Однако если проблемы — даже явно рукотворные — касаются всех, протеста ждать не стоит. За примером не нужно ходить далеко: повышение НДС на 2 п.п. (то есть более чем на 11%) с 2019 года принесет казне (и, соответственно, отнимет у потребителей) в первый же год больше денег, чем пенсионная реформа, но данный шаг не вызвал и подобия недовольства. Между тем в случае с повышением пенсионного возраста четко определяемая социальная группа (пенсионеры) как раз не затронута переменами — они уже вышли на пенсию, и их доход гипотетически скорее вырастет, чем сократится; в то же время потеряют от реформы все работающие граждане, а они настолько различаются по возрасту, роду занятий и степени доверия властям, что любая попытка консолидации протеста изначально была обречена на провал.
Объединяй и властвуй
Можно сказать, что стабильность постсоветских политических систем обусловлена как непониманием населением соотношения, в котором находятся экономика и политика, так и неготовностью людей защищать права масс, а не отдельных обиженных в той или иной конкретной ситуации групп. При том что в развитых странах верным способом подорвать легитимность власти является попытка повысить налоги, увеличить продолжительность рабочего дня и провести пенсионную реформу. Здесь можно вспомнить общенациональные забастовки против «плана Жюппе» во Франции в 1995 году или против реформы трудового законодательства, предпринятой правительством Маттео Ренци в Италии в 2014 году. После 1980 года именно общие изменения экономической политики или пенсионного законодательства стали основными причинами всеобщих забастовок в странах Западной Европы.
В России и других постсоветских странах эти шаги, как мы уже видели, выглядят вполне простительными для правящей элиты. Между тем как раз такое положение вещей (порожденное не столько наглостью власти, сколько пассивностью населения) обусловливает последовательный демонтаж институтов, присущих современному обществу. «Вертикаль власти» и «ручное управление» хорошо подходят к ситуации, когда элита озабочена решением точечных проблем, а не системными вызовами.

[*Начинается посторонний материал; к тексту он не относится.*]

(** Commoner: while every siphon contains a marked trap, something is enabled. *)
Lemma commoner_alive m s0 s : s0 = vectorize m fn → (∀ p, 0 <= entry_at s0 p) → flatTransitions fn ≠ [] → commoner_condition fn m → flat_reachable fn s0 s →
  ∃ ft, ft ∈ flatTransitions fn ∧ enabledA s ft = true.
Proof.
  intros Es0 H0 Hne Hcom Hreach. set (Q := marked fn m). assert (keeps Q s) as (Hl & Hn & Ht).
  { revert s Hreach. apply rtc_ind_r; [|intros s1 s2 _ Hst Hk; by eapply keeps_step]. split_and!; [subst s0; unfold vectorize; by rewrite length_fmap|done|].
    intros U (i & p & Hi & Ei & Hp) _ _. exists i. split; [done|]. subst s0. unfold entry_at, vectorize. by rewrite list_lookup_fmap, Ei. }
  destruct (decide (Exists (λ ft, enabledA s ft = true) (flatTransitions fn))) as [He|Hdead]; [by apply Exists_exists in He|exfalso].
  set (E := filter (λ p, entry_at s p = 0) (seq 0 (length (flatPlaces fn)))).
  assert (∀ p, p ∈ E ↔ (p < length (flatPlaces fn))%nat ∧ entry_at s p = 0) as HE.
  { intros p. unfold E. rewrite list_elem_of_filter, elem_of_seq. split; [intros [? ?]; split; [lia|done]|intros [? ?]; split; [done|lia]]. }
  assert (∀ ft, ft ∈ flatTransitions fn → consumes_from E ft) as Hinput.
  { intros ft Hft. assert (¬ ∀ p, (p < length s)%nat → 0 < entry_at (preVector ft) p → entry_at (preVector ft) p <= entry_at s p) as Hx.
    { intros H%enabled_ordinary; [|done]. apply Hdead, Exists_exists. by exists ft. }
    destruct (decide (Exists (λ p, 0 < entry_at (preVector ft) p ∧ ¬ entry_at (preVector ft) p <= entry_at s p) (seq 0 (length s)))) as [Hp|Hp].
    - apply Exists_exists in Hp as (p & Hp%elem_of_seq & Hpre & Hlt). exists p. split; [|done]. apply HE. split; [lia|].
      destruct (ordinary ft Hft) as (_ & _ & _ & _ & H1). specialize (H1 p). specialize (Hn p). lia.
    - destruct Hx. intros p Hlt Hpre. apply Z.nlt_ge. intros Hgt. apply Hp, Exists_exists. exists p. split; [apply elem_of_seq; lia|]. split; [done|lia]. }
  destruct (flatTransitions fn) as [|ft0 fts] eqn:Efts; [done|].
  destruct (Hcom E) as (U & HU & HUE & Hm).
  - intros p Hp%HE. lia.
  - destruct (Hinput ft0 ltac:(left)) as (p & Hp & _). intros Enil. rewrite Enil in Hp. by apply not_elem_of_nil in Hp.
  - intros ft Hft _. apply Hinput. by rewrite <- Efts.
  - destruct (Ht U Hm) as (p & Hp & Hpos); [intros p Hp%HUE%HE; lia|done|]. apply HUE, HE in Hp. lia.
Qed.
End Alive.

(** * The structural proof of deadlock freedom

    Phase 2 of the verifier on a net: what the structural check ([Siphons]) answers, and that its proof
    is one about the runs of the token game ([Commoner]). *)
#[local] Open Scope Z_scope.

Section Structural.
Context {V : Type}.
Variables (net : petri_net V) (fn : flat_net) (m0 : marking_state).
Hypothesis Hflat : flatten net [] Ignore (λ _, false) = Ok fn.
Hypothesis Hbuilt : built_net net.
Hypothesis Hdrained : drainedForward (net_transitions net) = Ok None.
Hypothesis Hm : ms_wf m0.

Lemma total_nonneg (f : place → Z) ds n : (∀ d, d ∈ ds → 0 <= depositCount (od_deposit d) f) → 0 <= total_deposit f ds n.
Proof.
  intros H. induction ds as [|d ds IH]; cbn [total_deposit foldr]; [done|]. specialize (IH ltac:(intros; apply H; by right)). unfold total_deposit in IH.
  specialize (H d ltac:(left)). case_decide; lia.
Qed.

(** The vectors of a flattened net hold no negative entry. *)
Lemma vectors_nonneg ft : ft ∈ flatTransitions fn → ∀ p, (p < length (flatPlaces fn))%nat → 0 <= entry_at (preVector ft) p ∧ 0 <= entry_at (postVector ft) p.
Proof.
  intros (i & t & os & b & o & Et & Eos & Eb & ->)%(elem_of_flatTransitions net [] Ignore (λ _, false) fn Hflat) p Hp.
  assert (t ∈ net_transitions net) as Ht by (by eapply list_elem_of_lookup_2). pose proof (flat_ids net [] Ignore (λ _, false) fn Hflat) as Hix.
  destruct (lookup_lt_is_Some_2 (flatPlaces fn) p Hp) as [q Hq]. assert (map_get (place_name q) (flatIndex fn) = Some p) as Ep by (apply Hix; eauto).
  destruct (pre_at net [] Ignore (λ _, false) fn Hflat (built_inputs net Hbuilt) t i (length os) b o (place_name q) p Ht Ep) as [-> _].
  change (postVector (flat_outcome (λ _, false) fn i t (length os) b o)) with (post_vector (flatIndex fn) (length (flatPlaces fn)) t o).
  rewrite (post_vector_at _ _ _ Hix eq_refl t o p (place_name q) Ep). destruct (built_inputs net Hbuilt t Ht) as [_ Hr]. rewrite Forall_forall in Hr. split.
  - destruct (spec_of t (place_name q)) as [s|] eqn:Es; [|done]. apply spec_of_Some in Es as [Hs _]. specialize (Hr s Hs). cbn. lia.
  - apply total_nonneg. intros d Hd. destruct (Hbuilt t Ht) as (bd & Hb & Hi). destruct (outcomes_ok bd t Hi Hb) as (os' & Eos' & Hall). assert (os' = os) as -> by congruence.
    destruct (Hall o d ltac:(by eapply list_elem_of_lookup_2) Hd) as [Hok _]. unfold deposit_ok in Hok. destruct (od_deposit d) as [z|from]; [done|]. cbn [depositCount].
    unfold minimum_of. destruct (js_find _ _) as [s|] eqn:Es; [|done]. apply js_find_Some_in in Es as [Hs _]. specialize (Hr s Hs). cbn. lia.
Qed.

(** When the check finds Commoner's condition on an ordinary net, no run ends in a dead marking. *)
Lemma structural_alive l c : commonerApplies fn = true → flatTransitions fn ≠ [] → commoner_condition fn m0 →
  run (net_transitions net) (count_of m0) l c → ¬ dead (net_transitions net) c.
Proof.
  intros Happ Hne Hcom Hrun Hdead. assert (token_reachable (net_transitions net) [] Ignore m0 c) as Ht by (apply token_run; by exists l). apply open_closed with (envn := env_names [] fn) in Ht.
  pose proof (reached_nonneg net [] Ignore fn m0 Hbuilt Hm c Ht) as Hnn.
  destruct (commoner_alive fn Happ (closed_injection net fn Hflat) vectors_nonneg m0 (vectorize m0 fn) (state_of fn c)) as (ft & Hft & Hen); [done| |done|done| |].
  - intros p. rewrite vectorize_state. unfold entry_at, state_of. rewrite list_lookup_fmap. destruct (flatPlaces fn !! p); cbn; [by apply count_nonneg|done].
  - by apply (flat_of_open net [] Ignore (λ _, false) fn m0 Hflat Hbuilt Hdrained Hm).
  - apply (elem_of_flatTransitions net [] Ignore (λ _, false) fn Hflat) in Hft as (i & t & os & b & o & Et & Eos & Eb & ->).
    rewrite (enabledA_exact net [] Ignore (λ _, false) fn Hflat (built_inputs net Hbuilt)) in Hen; [|by eapply list_elem_of_lookup_2|done].
    rewrite Hdead in Hen; [done|by eapply list_elem_of_lookup_2].
Qed.
End Structural.

(** ** Properties *)

(** C18: the structural proof of deadlock freedom is right, and the check behind it exact. For every
    well-formed closed net of built transitions without a drained forward, the check always answers.
    "No potential deadlock" holds exactly when every siphon contains an initially marked trap (and
    there is a transition); "potential deadlock" comes with a minimal siphon that contains none; it is
    inconclusive only without transitions, above fifty places, or past the search budget. Where the
    verifier turns "no potential deadlock" into "proven", no firing sequence of the net ends in a
    marking that violates the property. *)
Theorem structural_proof_sound {V} (net : petri_net V) m0 :
  built_net net → net_wf net → drainedForward (net_transitions net) = Ok None → ms_wf m0 →
  ∃ net' fn r, withInertMarkedPlaces net m0 = Ok net' ∧ flatten net' [] Ignore (λ _, false) = Ok fn ∧ structuralCheck fn m0 = Some r ∧
    match r with
    | NoPotentialDeadlock => commoner_condition fn m0 ∧ ∀ prop hasMatch sinks cond, structuralCandidate fn prop hasMatch sinks cond [] = true →
        ∀ l c, run (net_transitions net) (count_of m0) l c → ¬ violates prop sinks cond c (dead (net_transitions net) c)
    | PotentialDeadlock D => minimal_siphon fn D ∧ ¬ has_marked_trap fn m0 D
    | Inconclusive _ => flatTransitions fn = [] ∨ (50 < length (flatPlaces fn))%nat ∨ findMinimalSiphons fn (Fin 10000) = Some None
    end.
Proof.
  intros Hb Hwf Hd Hm. destruct (withInert_spec net m0 Hwf Hm) as (net' & En & Et & _ & _ & _).
  assert (built_net net') as Hb' by (intros t; rewrite Et; apply Hb). rewrite <- Et in Hd |- *.
  destruct (flattens net' [] Ignore (λ _, false) Hb' I) as [fn Ef]. destruct (structuralCheck_spec fn m0) as (r & Er & Hr).
  exists net', fn, r. do 3 (split; [done|]). destruct r as [|D|]; [|done|done]. destruct Hr as [Hne Hcom]. split; [done|].
  intros prop hasMatch sinks cond Hc l c Hrun Hv. unfold structuralCandidate in Hc. rewrite !andb_true_iff in Hc.
  destruct Hc as [[[[[[Hp _] _] Happ] _] _] _]. destruct prop; try done. cbn [violates] in Hv.
  apply (structural_alive net' fn m0 Ef Hb' Hd Hm l c Happ Hne Hcom Hrun), Hv.
Qed.

(** A token that goes back and forth. *)
Definition cycle_net : list (transition unit) := built <$> [moves "go" (place_of 0 "a") (place_of 1 "b"); moves "back" (place_of 1 "b") (place_of 0 "a")].
Definition cycle_petri : petri_net unit := PetriNet (js "cycle") [place_of 0 "a"; place_of 1 "b"] cycle_net [].
Definition cycle_initial : marking_state := MarkingState [(js "a", 1)] [(js "a", place_of 0 "a")].

Lemma cycle_ok : built_net cycle_petri ∧ net_wf cycle_petri ∧ ms_wf cycle_initial.
Proof.
  split; [|split; [split_and!|]].
  - intros t (b & -> & Hb)%list_elem_of_fmap. exists b. repeat (apply elem_of_cons in Hb as [->|Hb]; [split; [reflexivity|by intros o [= <-]]|]). by apply not_elem_of_nil in Hb.
  - assert (Forall (λ t, Forall (λ p, p ∈ net_places cycle_petri) (arc_places t)) cycle_net) as H by (apply (bool_decide_unpack _); vm_compute; exact I).
    rewrite Forall_forall in H. intros t p Ht Hp. specialize (H t Ht). rewrite Forall_forall in H. by apply H.
  - by intros ? ?%not_elem_of_nil.
  - constructor.
  - by intros ? ? ?%not_elem_of_nil.
  - constructor.
    + apply NoDup_singleton.
    + done.
    + intros n p [= -> ->]%list_elem_of_singleton. done.
    + apply NoDup_singleton.
    + intros n z [= -> ->]%list_elem_of_singleton. lia.
Qed.

Lemma structural_proof_sound_witness :
  (∃ fn, flatten cycle_petri [] Ignore (λ _, false) = Ok fn ∧ findMinimalSiphons fn Infinity = Some (Some [[0; 1]%nat]) ∧ structuralCheck fn cycle_initial = Some NoPotentialDeadlock) ∧
  ∀ l c, run cycle_net (count_of cycle_initial) l c → ¬ violates DeadlockFree [] [] c (dead cycle_net c).
Proof.
  destruct cycle_ok as (Hb & Hwf & Hm). destruct (structural_proof_sound cycle_petri cycle_initial Hb Hwf eq_refl Hm) as (net' & fn & r & En & Ef & Er & H).
  vm_compute in En. injection En as <-. vm_compute in Ef. injection Ef as <-. vm_compute in Er. injection Er as <-. split.
  - eexists. split; [vm_compute; reflexivity|]. split; vm_compute; reflexivity.
  - destruct H as [_ H]. apply (H DeadlockFree false [] []). vm_compute. reflexivity.
Defined.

В древности власть имущие сформулировали максиму divide et impera (разделяй и властвуй) — принцип, который был исключительно эффективен в доэкономическую эпоху, когда власть оставалась эквивалентна прямому насилию и рецепт ее сохранения состоял в том, чтобы не ожесточать против властителя слишком большое количество людей одновременно. В нынешних постсоветских обществах с их безусловным приматом экономических стимулов и ценностей все выглядит иначе: теперь чем более деполитизировано действие и чем большее число людей оно затрагивает, тем меньше шансов увидеть ответную реакцию общества. Сoadunatio et impera (объединяй и властвуй) — вот новый принцип, прекрасно усвоенный современными политтехнологами. И, судя по всему, до тех пор пока Россия будет оставаться социально «единой», шансов стать не только справедливой, но даже хотя бы минимально современной у нее просто нет.